Impersonation scams are becoming more popular as there is an increase in identity theft fraud and data leakage cases across universities, globally. Fraudsters will impersonate authorities from the department of education, or loan services, and ask a student to pay some amount in return for loan waiver, cancellation, or debt relief.
Mis-Management of Funds
Education institutes need donations and investments, be it online or offline, to provide more enhanced learning experiences. Many universities are now providing free basic education, along with merit-based higher learning opportunities for the future. Such opportunities can only be successfully implemented if they have sufficient funding. However, corruption, embezzlement, procedural loopholes, misappropriation, and mismanagement of funds deter such programs and compromise the quality of education and an institution's reputation.
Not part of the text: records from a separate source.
(* ===== verification/FrameReader.v ===== *)
(** * Reading relay frames from a byte stream (relay-server/src/server.rs)

    [FrameReader::next_frame] buffers partial reads until [Frame::decode] succeeds.
    The reader's input is the sequence of results of [inner.read]: a chunk of bytes
    (empty at end of file) or an I/O failure; the end of the list is end of file. *)

From S2P Require Import Prelude.
From S2P Require Import Words.
From S2P Require Import RelayProto.

Inductive IoError :=
| InvalidData (e : Error)
| UnexpectedEof
| ReadFailed.

Inductive ReadResult :=
| Chunk (bytes : list byte)
| ReadErr.

Record FrameReader := mkReader { inner : list ReadResult; buf : list byte }.

Definition new (inner : list ReadResult) : FrameReader := mkReader inner [].

(** The loop of [next_frame], by recursion on the reads still to come. *)
Fixpoint next_frame_loop (inner : list ReadResult) (buf : list byte)
    : res IoError (option Frame) * FrameReader :=
  match decode buf with
  | Ok (frame, n) => (Ok (Some frame), mkReader inner (drop (Z.to_nat n) buf))
  | Err (ShortBuffer _ _) =>
      match inner with
      | [] | Chunk [] :: _ =>
          (match buf with [] => Ok None | _ => Err UnexpectedEof end, mkReader inner buf)
      | ReadErr :: inner => (Err ReadFailed, mkReader inner buf)
      | Chunk tmp :: inner => next_frame_loop inner (buf ++ tmp)
      end
  | Err e => (Err (InvalidData e), mkReader inner buf)
  | Panic => (Panic, mkReader inner buf)
  end.

Definition next_frame (r : FrameReader) : res IoError (option Frame) * FrameReader :=
  next_frame_loop (inner r) (buf r).

(** The inbound side of the pump of [serve_conn]: read until the client closes or a
    protocol error.  [fuel] bounds the number of frames. *)
Fixpoint read_frames (fuel : nat) (r : FrameReader) : list Frame * res IoError unit :=
  match fuel with
  | O => ([], Panic)
  | S fuel =>
      match next_frame r with
      | (Ok (Some frame), r) => let '(fs, e) := read_frames fuel r in (frame :: fs, e)
      | (Ok None, _) => ([], Ok tt)
      | (Err e, _) => ([], Err e)
      | (Panic, _) => ([], Panic)
      end
  end.

(** The bytes a reader has still to deliver, when no read fails. *)
Definition chunks (cs : list (list byte)) : list ReadResult := Chunk <$> cs.

Definition stream (r : FrameReader) (cs : list (list byte)) : Prop :=
  inner r = chunks cs ∧ Forall (.≠ []) cs.

(** What a reader with the whole stream in hand would answer. *)
Definition next_whole (whole : list byte) : res IoError (option Frame) * list byte :=
  match decode whole with
  | Ok (frame, n) => (Ok (Some frame), drop (Z.to_nat n) whole)
  | Err (ShortBuffer _ _) =>
      (match whole with [] => Ok None | _ => Err UnexpectedEof end, whole)
  | Err e => (Err (InvalidData e), whole)
  | Panic => (Panic, whole)
  end.

(** ** More bytes never change what the decoder has already decided *)

Lemma decode_extend p q :
  (∀ need have, decode p ≠ Err (ShortBuffer need have)) → decode (p ++ q) = decode p.
Proof.
  destruct (decide (len p < HEADER_LEN)) as [Hs|Hs].
  { unfold decode. rewrite (proj2 (Z.ltb_lt _ _)) by lia. naive_solver. }
  destruct (header_view p) as (ty & L & r & HL & ->); [unfold HEADER_LEN in *; lia|].
  rewrite <-app_comm_cons, <-(assoc_L (++)). rewrite !decode_header by done.
  case_if; [done|]. destruct (len r <? L) eqn:Hr; [naive_solver|intros _]. bool_prop.
  pose proof (len_nonneg q). rewrite (proj2 (Z.ltb_ge _ _)) by len_lia.
  rewrite take_app_le by (unfold len in *; lia). done.
Qed.

Lemma decode_consumed p f n :
  decode p = Ok (f, n) → ∀ q, drop (Z.to_nat n) (p ++ q) = drop (Z.to_nat n) p ++ q.
Proof.
  intros (_ & [? ?] & _)%decode_inv q. apply drop_app_le. unfold len in *; lia.
Qed.

(** Splitting the stream into chunks makes no difference to [next_frame_loop]. *)
Lemma next_frame_loop_whole cs b :
  Forall (.≠ []) cs →
  let '(x, r) := next_frame_loop (chunks cs) b in
  ∃ cs', stream r cs' ∧ next_whole (b ++ concat cs) = (x, buf r ++ concat cs').
Proof.
  revert b. induction cs as [|c cs IH]; intros b Hcs.
  - cbn [concat]. rewrite !app_nil_r. unfold next_whole, stream. cbn.
    destruct (decode b) as [[? ?]|[]|]; exists []; cbn; rewrite ?app_nil_r; by destruct b.
  - pose proof Hcs as [Hc Hcs']%Forall_cons_1. cbn [chunks fmap list_fmap next_frame_loop].
    destruct (decode b) as [[f n]|[need have|ty|n|n]|] eqn:Hd.
    2: { destruct c as [|x c]; [done|]. cbn [concat]. rewrite (assoc_L (++)). by apply IH. }
    all: exists (c :: cs); split; [done|]; unfold next_whole;
      rewrite decode_extend, Hd by (intros ??; rewrite ?Hd; done); try done.
    by rewrite (decode_consumed _ _ _ Hd).
Qed.

Lemma next_whole_encode f rest : frame_ok f → next_whole (encode f ++ rest) = (Ok (Some f), rest).
Proof.
  intros Hok. unfold next_whole. rewrite decode_encode_app by done.
  by rewrite to_nat_len, drop_app_length.
Qed.

Lemma read_frames_encoded fs : ∀ r cs fuel,
  Forall frame_ok fs → stream r cs → buf r ++ concat cs = concat (encode <$> fs) →
  (length fs < fuel)%nat → read_frames fuel r = (fs, Ok tt).
Proof.
  induction fs as [|f fs IH]; intros [inn b] cs [|fuel] Hok [Hin Hcs] Hb Hf;
    cbn [length inner buf fmap list_fmap concat read_frames] in *; try lia; subst inn; unfold next_frame; cbn [inner buf]; pose proof (next_frame_loop_whole cs b Hcs) as Hw;
    destruct (next_frame_loop (chunks cs) b) as [x r]; destruct Hw as (cs' & Hr & Hw); rewrite Hb in Hw.
  - by injection Hw as <- _.
  - apply Forall_cons_1 in Hok as [Hok ?]. rewrite next_whole_encode in Hw by done.
    injection Hw as <- Hw. by rewrite (IH r cs' fuel) by (done || lia).
Qed.

(** However the network splits the stream into chunks, [next_frame] answers
    what decoding the whole remaining stream at once would answer (a frame, end of
    file, a truncated frame or a protocol error), and leaves the same bytes to read. *)
Lemma next_frame_chunking cs b :
  Forall (.≠ []) cs →
  let '(x, r) := next_frame (mkReader (chunks cs) b) in
  ∃ cs', stream r cs' ∧ next_whole (b ++ concat cs) = (x, buf r ++ concat cs').
Proof. apply next_frame_loop_whole. Qed.

(** C31.  Stream round trip: any sequence of well-formed frames, encoded back to back
    and delivered in arbitrary non-empty chunks, is read back as exactly that
    sequence, after which the reader reports a clean end of file. *)
Theorem read_frames_roundtrip fs cs fuel :
  Forall frame_ok fs → Forall (.≠ []) cs → concat cs = concat (encode <$> fs) →
  (length fs < fuel)%nat →
  read_frames fuel (new (chunks cs)) = (fs, Ok tt).
Proof. intros Hok Hcs Hb Hf. by apply (read_frames_encoded fs _ cs). Qed.

Lemma read_frames_roundtrip_witness :
  let fs := [Ping (replicate 8 x2a); Health; ServerInfo 2] in
  let cs := [[x05]; [x00; x00; x00; x08]; replicate 8 x2a ++ [x08; x00]; [x00; x00; x00; x02];
             [x00; x00; x00; x04; x00; x00; x00; x02]] in
  read_frames 4 (new (chunks cs)) = (fs, Ok tt).
Proof.
  intros fs cs. apply (read_frames_roundtrip fs cs 4);
    [repeat constructor; done | repeat constructor; done | vm_compute; reflexivity | cbn; lia].
Defined.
Warren Buffet once said, “It takes 20 years to build a reputation and five minutes to ruin it”. With digitalization and the advent of new-age technologies, the education sector has become an easy target for fraudsters. The strategic use of AI/ML, and process automation, can effectively mitigate these challenges for universities by maintaining comprehensive student databases, safeguarding online databases, managing student portals and academic records, and securing internal processes. Once education institutions fully align themselves with this wave of digitization, they will realise that technology, when used correctly, is their biggest ally in this war against fraud.